Facilities: RHESSI - Ramaty High Energy Solar Spectroscopic Imager satellite, SDO (AIA) - Solar Dynamics Observatory, SOHO (EIT) - Solar Heliospheric Observatory satellite.

There are at least two reasonable ways to define the thermal and non-thermal components in the kappa distribution. In this section, we describe the two definitions and explain why we prefer one definition to another.

One definition is to use an adjusted Maxwellian distribution as the thermal core component, as adopted in Oka et al. (2013) as well as throughout this paper. The temperature of the Maxwellian distribution T_M is adjusted so that its most probable energy E_mp(= kT_M) matches that of the kappa distribution,

$$\begin{equation} T_{\rm M} = \left(\frac{\kappa -\frac{3}{2}}{\kappa } \right) T_{\kappa }. \end{equation} \tag{ A1 }$$

Similarly, the number density N_M is adjusted so that the differential flux at E_mp matches that of the kappa distribution. Namely,

$$\begin{equation} N_M = 2.718\frac{\Gamma (\kappa +1)}{\Gamma (\kappa -\frac{1}{2})}\kappa ^{-\frac{3}{2}}\left(1+\frac{1}{\kappa }\right)^{-(\kappa +1)} N_\kappa. \end{equation} \tag{ A2 }$$

Figure 8(a) illustrates the non-thermal component in this definition (shaded in blue). Note that E_mp separates the non-thermal component into the lower-energy and higher-energy populations. The separation can be more clearly illustrated by taking the difference, as shown in Figure 8(c). However, the total number of the lower-energy population is orders of magnitude smaller than that of the higher-energy population.

Zoom In Zoom Out Reset image size

Another definition is to use the low-energy asymptotic limit of the kappa distribution (see Equation (12) of Livadiotis & McComas 2009),

$$\begin{equation} T_{\rm M} = \left(\frac{\kappa -\frac{3}{2}}{\kappa +1} \right) T_{\kappa }. \end{equation} \tag{ A3 }$$

Accordingly, for the core component to approach the kappa distribution in the low-energy limit, the density should be

$$\begin{equation} N_M = \left(\frac{1}{\kappa +1}\right)^\frac{3}{2} \frac{\Gamma (\kappa +1)}{\Gamma {(\kappa -\frac{1}{2})}} N_\kappa. \end{equation} \tag{ A4 }$$

Figure 8(b) illustrates the non-thermal component in this definition (shaded in red). If we take the difference between the kappa distribution and the asymptotic core distribution (Figure 8(d)), a peak appears at an energy closer to E_mp. The total number of non-thermal particles is larger than that of the case with adjusted core. This can be more clearly illustrated by comparing the non-thermal fractions as a function of κ.

Figure 8(e) illustrates the non-thermal fractions of number density (R_N, solid curves) and energy density (R_ε, dashed curves) for the cases of the adjusted core (blue curves) and asymptotic core (red curves). It is evident that the definition with asymptotic core gives systematically larger non-thermal fractions. At κ  ∼ 4, R_ε  ∼ 50% in the definition with the adjusted core, whereas R_ε  ∼ 68% in the definition with the asymptotic core.

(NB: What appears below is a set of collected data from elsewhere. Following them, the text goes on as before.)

(** * Roadmap orchestrator (generator/roadmap.py): a shallow embedding

    The file follows [generator/roadmap.py].  The [Roadmap] object is a
    record, its methods are state transformers that may raise, and every
    call the orchestrator makes into a collaborator class ([Title],
    [Timeline], [Group], [Marker], [Footer], [Painter]) is recorded in a
    call log, so that the order of layout and draw calls can be stated. *)

From Stdlib Require Import ZArith Lia Ascii String List Bool.
From Stdlib Require Import QArith.
From stdpp Require Import base list strings pretty.
Import ListNotations.

Local Open Scope string_scope.
Local Open Scope Z_scope.
Local Open Scope list_scope.

(** ** Python exceptions that the orchestrator can surface *)

Inductive exn : Type :=
  | AttributeError          (* attribute access on None *)
  | TypeError               (* strptime() argument 1 must be str *)
  | ValueError              (* time data does not match format *)
  | CallerError (tag : string)       (* raised by the caller's own code *)
  | CollaboratorError (tag : string) (* raised inside a collaborator class *).

(** ** datetime and [datetime.strptime(_, "%Y-%m-%d")] *)

Module Datetime.

Record datetime : Type := mk_datetime {
  year : Z; month : Z; day : Z;
  hour : Z; minute : Z; second : Z
}.

Definition midnight (y m d : Z) : datetime := mk_datetime y m d 0 0 0.

Definition is_leap (y : Z) : bool :=
  (y mod 4 =? 0) && (negb (y mod 100 =? 0) || (y mod 400 =? 0)).

Definition days_in_month (y m : Z) : Z :=
  if m =? 2 then (if is_leap y then 29 else 28)
  else if (m =? 4) || (m =? 6) || (m =? 9) || (m =? 11) then 30
  else 31.

(** [datetime.MINYEAR = 1], [datetime.MAXYEAR = 9999]. *)
Definition valid_date (y m d : Z) : bool :=
  (1 <=? y) && (y <=? 9999) && (1 <=? m) && (m <=? 12)
  && (1 <=? d) && (d <=? days_in_month y m).

(** What the Python interpreter that imports roadmap.py fixes.

    [today_at_definition] is the day on which roadmap.py was imported: the
    default of [start] is evaluated once, when [set_timeline] is defined.

    [unicode_decimal cp] is [unicodedata.decimal(chr(cp), None)] for a code
    point above ASCII: the value of a decimal digit (category Nd), [None]
    for every other character.  Which characters these are depends on the
    Unicode version of the interpreter; the ASCII digits are the same in
    all of them and are written out in [decimal] below. *)
Class Interpreter : Type := {
  today_at_definition : datetime;
  unicode_decimal : Z -> option Z
}.

Definition code (c : ascii) : Z := Z.of_nat (nat_of_ascii c).

Definition in_range (lo hi : ascii) (c : ascii) : bool :=
  (code lo <=? code c) && (code c <=? code hi).

Definition digit (c : ascii) : Z := code c - 48.

(** A [str] is held as its UTF-8 encoding, one [ascii] per byte, so that a
    character of the regular expression may span up to four of them.  A
    byte from 128 to 191 continues a character and carries six bits. *)
Definition continuation (c : ascii) : option Z :=
  if (128 <=? code c) && (code c <=? 191) then Some (code c - 128) else None.

(** The first code point of a string and what follows it; [None] on the
    empty string and on bytes that are no UTF-8 encoding of a character. *)
Definition decode_utf8 (s : string) : option (Z * string) :=
  match s with
  | EmptyString => None
  | String a s1 =>
      if code a <? 128 then Some (code a, s1)
      else if (194 <=? code a) && (code a <=? 223) then
        match s1 with
        | String b s2 =>
            match continuation b with
            | Some x => Some ((code a - 192) * 64 + x, s2)
            | None => None
            end
        | EmptyString => None
        end
      else if (224 <=? code a) && (code a <=? 239) then
        match s1 with
        | String b (String c s3) =>
            match continuation b, continuation c with
            | Some x, Some y =>
                let cp := ((code a - 224) * 64 + x) * 64 + y in
                if 2048 <=? cp then Some (cp, s3) else None
            | _, _ => None
            end
        | _ => None
        end
      else if (240 <=? code a) && (code a <=? 244) then
        match s1 with
        | String b (String c (String d s4)) =>
            match continuation b, continuation c, continuation d with
            | Some x, Some y, Some z =>
                let cp := (((code a - 240) * 64 + x) * 64 + y) * 64 + z in
                if (65536 <=? cp) && (cp <=? 1114111) then Some (cp, s4) else None
            | _, _, _ => None
            end
        | _ => None
        end
      else None
  end.

Section Parsing.
Context `{!Interpreter}.

(** The value of a code point as a decimal digit: what [\d] tests in a
    pattern on [str] and what [int()] reads. *)
Definition decimal (cp : Z) : option Z :=
  if (48 <=? cp) && (cp <=? 57) then Some (cp - 48)
  else if cp <? 128 then None
  else unicode_decimal cp.

(** [\d]: one character that is a decimal digit, with its value. *)
Definition digit_at (s : string) : option (Z * string) :=
  match decode_utf8 s with
  | Some (cp, rest) =>
      match decimal cp with
      | Some v => Some (v, rest)
      | None => None
      end
  | None => None
  end.

(** The directive [%Y] is the regular expression [\d\d\d\d]; the group is
    converted with [int()]. *)
Definition match_Y (s : string) : option (Z * string) :=
  match digit_at s with
  | Some (a, s1) =>
    match digit_at s1 with
    | Some (b, s2) =>
      match digit_at s2 with
      | Some (c, s3) =>
        match digit_at s3 with
        | Some (d, rest) => Some (1000 * a + 100 * b + 10 * c + d, rest)
        | None => None
        end
      | None => None
      end
    | None => None
    end
  | None => None
  end.

(** The directive [%m] is [1[0-2]|0[1-9]|[1-9]]; alternatives are tried
    from left to right. *)
Definition match_m (s : string) : option (Z * string) :=
  match s with
  | String a rest =>
      let two :=
        match rest with
        | String b rest' =>
            if Ascii.eqb a "1" && in_range "0" "2" b then Some (10 + digit b, rest')
            else if Ascii.eqb a "0" && in_range "1" "9" b then Some (digit b, rest')
            else None
        | EmptyString => None
        end in
      match two with
      | Some r => Some r
      | None => if in_range "1" "9" a then Some (digit a, rest) else None
      end
  | EmptyString => None
  end.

While the definition with the asymptotic core component is mathematically simple, we prefer the definition with the adjusted core. This is because, in the definition with the asymptotic core, a large part of the non-thermal population resides in the energy range close to E_mp where the spectral shape does not exhibit a power law. This is counterintuitive. In the example case of Figures 8(b) and (d), 40% of the non-thermal particles has energies less than 10 keV.

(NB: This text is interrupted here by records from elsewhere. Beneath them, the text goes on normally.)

(** The report of well-formed results is always built; only its two clock
    texts depend on the clock. *)
Lemma build_report_total (urls : list string) (results : list site_result) :
  Forall well_formed results ->
  List.filter success results = [] \/ (Z.of_nat (length results) <= sys_maxsize)%Z ->
  exists averages,
    (forall C : clock,
       build_report C urls results =
         Ok (Report (now_text C) (Z.of_nat (length urls))
               (Z.of_nat (length (List.filter success results))) (elapsed_text C)
               averages results
               (List.filter (is_top (lit 8)) results)
               (List.filter (is_low (lit 5)) results)))
    /\ (List.filter success results = [] -> averages = []).
Proof.
  intros Hwf Hlen.
  destruct (averages_total results Hwf Hlen) as (averages & Eavg & Hnil).
  exists averages. split; [| exact Hnil].
  intros C. unfold build_report.
  assert (Hov : Forall has_overall results).
  { eapply List.Forall_impl; [| exact Hwf]. apply well_formed_has_overall. }
  rewrite (get_top_performers_total _ _ Hov), (get_needs_improvement_total _ _ Hov).
  rewrite Eavg. reflexivity.
Qed.

(** *** The batch keeps one result per URL *)

Lemma gather_analyze (self : WebsiteRater) (W : world) (urls : list string) :
  gather (fun url => Ok (analyze_website self W url)) urls
  = map (analyze_website self W) urls.
Proof. reflexivity. Qed.

Lemma gather_well_formed (worker : string -> result site_result) (urls : list string) :
  (forall u r, worker u = Ok r -> well_formed r) ->
  Forall well_formed (gather worker urls).
Proof.
  intros Hw. unfold gather. apply List.Forall_forall. intros r Hr.
  apply List.in_map_iff in Hr as (u & <- & _).
  destruct (worker u) as [r | e] eqn:E; cbn [future_result]; [eauto | exact I].
Qed.

Lemma analyze_websites_with_total (self : WebsiteRater) (C : clock)
    (worker : string -> result site_result) (urls : list string) :
  (0 < max_workers self)%Z ->
  (forall u r, worker u = Ok r -> well_formed r) ->
  List.filter success (gather worker urls) = []
    \/ (Z.of_nat (length urls) <= sys_maxsize)%Z ->
  exists averages,
    analyze_websites_with self C worker urls =
      Ok (Report (now_text C) (Z.of_nat (length urls))
            (Z.of_nat (length (List.filter success (gather worker urls))))
            (elapsed_text C) averages (gather worker urls)
            (List.filter (is_top (lit 8)) (gather worker urls))
            (List.filter (is_low (lit 5)) (gather worker urls)))
    /\ (List.filter success (gather worker urls) = [] -> averages = []).
Proof.
  intros Hmw Hw Hlen. unfold analyze_websites_with.
  destruct (Z.leb_spec (max_workers self) 0) as [Hle | _]; [lia |].
  destruct (build_report_total urls (gather worker urls)) as (averages & E & Hnil).
  - apply gather_well_formed. exact Hw.
  - rewrite gather_length. exact Hlen.
  - exists averages. split; [apply E | exact Hnil].
Qed.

The choice of definition is rather subjective and is made for convenience. In this paper, we suggested that the minimum value of κ in the above-the-looptop source may be ∼4 and we interpreted the value as the equipartition of energies between thermal and non-thermal components. It is important to examine a larger number of events to establish the idea of minimum κ at ∼4 and to continue our effort to understand the precise and theoretical meaning of the κ values.